Они выбрались из переулка на центральную улицу. В воскресные вечера по ней лучше не ходить. Плотной стеной, наступая друг другу на пятки, движется людской поток. Шаркают по асфальту подошвы, гудят голоса. Кто-то непременно толкнет тебя в бок или в спину и не извинится. Кто-то шепнет над ухом двусмысленность, а оглянешься — не найдешь грубияна. Смотрят на тебя вежливые глаза трех-четырех парней, лица серьезные — попробуй придерись.
— Дина, что такое — оклохома?
— Не знаю.
— Мишке здорово подходит это прозвище. О-кло-хо-ма! — Лялька рассмеялась.
— Когда ты написала стихотворение, которое читала у Бугаевых?
Лялька отшвырнула на дорогу попавшийся под ноги непогашенный окурок:
— Экспромт, Динка, экспромт!
Дина задержалась на занятиях по немецкому языку. Света на лестнице и в коридорах не было, и она едва не закричала, наступив на что-то мягкое.
— Кто здесь?! — скатившись со ступенек, громко спросила она.
В ответ раздалось знакомое бормотание. Алексевна!
— Вы чего здесь? — затормошила ее Дина. — Комнаты у вас нет? Поднимайтесь. Поднимайтесь, говорю.
Ей стоило невероятных усилий втащить Корягу в ее каморку. Прочные запахи кислоты и плесени ударили в нос. Долго не находился выключатель.

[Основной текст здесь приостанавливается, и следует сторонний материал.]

Lemma emitted_uncovered_run (nts : float -> string) (stn : string -> float)
      (more : list string) :
  forall name b prev rest,
    Forall (fun line => reSF line = None /\ reDA line <> None) more ->
    emitted nts stn
            {| filename := name; isRecordingUncovered := true;
               uncoveredBeginning := b; uncoveredEnd := lineNumber stn prev |}
            (more ++ rest)
    = emitted nts stn
              {| filename := name; isRecordingUncovered := true;
                 uncoveredBeginning := b;
                 uncoveredEnd := lineNumber stn (last more prev) |} rest.
Proof.
  induction more as [|line more IH]; intros name b prev rest Hall; [reflexivity|].
  inversion Hall as [|? ? [HSF HDA] Hrest]; subst.
  cbn [app emitted]. unfold advance at 1. rewrite HSF.
  destruct (reDA line) as [digits|] eqn:E; [|congruence].
  cbn [isRecordingUncovered filename uncoveredBeginning].
  replace (unaryPlus stn digits) with (lineNumber stn line)
    by (unfold lineNumber; now rewrite E).
  rewrite (IH name b line rest Hrest). do 2 f_equal.
  destruct more as [|next more]; [reflexivity|].
  change (last (line :: next :: more) prev) with (last (next :: more) prev).
  f_equal. apply last_default.
Qed.

(** X2.  A run of uncovered records read while not recording and closed by a
    line that matches neither expression emits exactly one range, under the
    current file: the text that lines 83-86 make of the number of the first
    record and the number of the last, each the double that unary [+] makes
    of the digits of its record. *)
Theorem run_of_uncovered_records_is_one_range :
  forall numberToString stringToNumber st first more closing,
    isRecordingUncovered st = false ->
    reSF first = None -> reDA first <> None ->
    Forall (fun line => reSF line = None /\ reDA line <> None) more ->
    reSF closing = None -> reDA closing = None ->
    emitted numberToString stringToNumber st (first :: more ++ [closing])
    = [(propertyKey (filename st),
        uncoveredString numberToString
          (lineNumber stringToNumber first)
          (lineNumber stringToNumber (last more first)))].
Proof.
  intros nts stn st first more closing Hrec HSF HDA Hmore HcSF HcDA.
  cbn [emitted]. unfold advance at 1. rewrite HSF, Hrec.
  destruct (reDA first) as [digits|] eqn:E; [|congruence].
  replace (unaryPlus stn digits) with (lineNumber stn first)
    by (unfold lineNumber; now rewrite E).
  rewrite (emitted_uncovered_run nts stn more _ _ first [closing] Hmore).
  cbn [emitted]. unfold advance. rewrite HcSF, HcDA. reflexivity.
Qed.

Lemma run_of_uncovered_records_is_one_range_witness :
  emitted sampleNumberToString sampleStringToNumber
          {| filename := Some "foo.js"; isRecordingUncovered := false;
             uncoveredBeginning := Num.Int 0; uncoveredEnd := Num.Int 0 |}
          ("DA:12,0" :: ["DA:13,0"] ++ ["DA:14,4"])
  = [(propertyKey (Some "foo.js"),
      uncoveredString sampleNumberToString
        (lineNumber sampleStringToNumber "DA:12,0")
        (lineNumber sampleStringToNumber (last ["DA:13,0"] "DA:12,0")))].
Proof.
  apply (run_of_uncovered_records_is_one_range
           sampleNumberToString sampleStringToNumber
           {| filename := Some "foo.js"; isRecordingUncovered := false;
              uncoveredBeginning := Num.Int 0; uncoveredEnd := Num.Int 0 |}
           "DA:12,0" ["DA:13,0"] "DA:14,4");
    try reflexivity; try discriminate; repeat constructor; discriminate.
Defined.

— Ой, что с вами? — охнула Дина, когда вспыхнула слабая лампочка под потолком. Лицо и платье Алексевны были перепачканы грязью, изо рта тонкой струйкой текла кровь. Она не была пьяна. Она была в беспамятстве.
— Ба, иди сюда, скорее! — крикнула Дина.
Вместе с бабушкой они сняли с Алексевны грязные лохмотья, вымыли ее, уложили на принесенную Диной чистую простыню. «Скорую помощь» вызвал Борька. Укол не привел Алексевну в сознание. Ее увезли.
Бабушка печально качнула белой головой:
— Лихо достаешь золотниками, а выходит оно из тебя пудами. Ужинай иди.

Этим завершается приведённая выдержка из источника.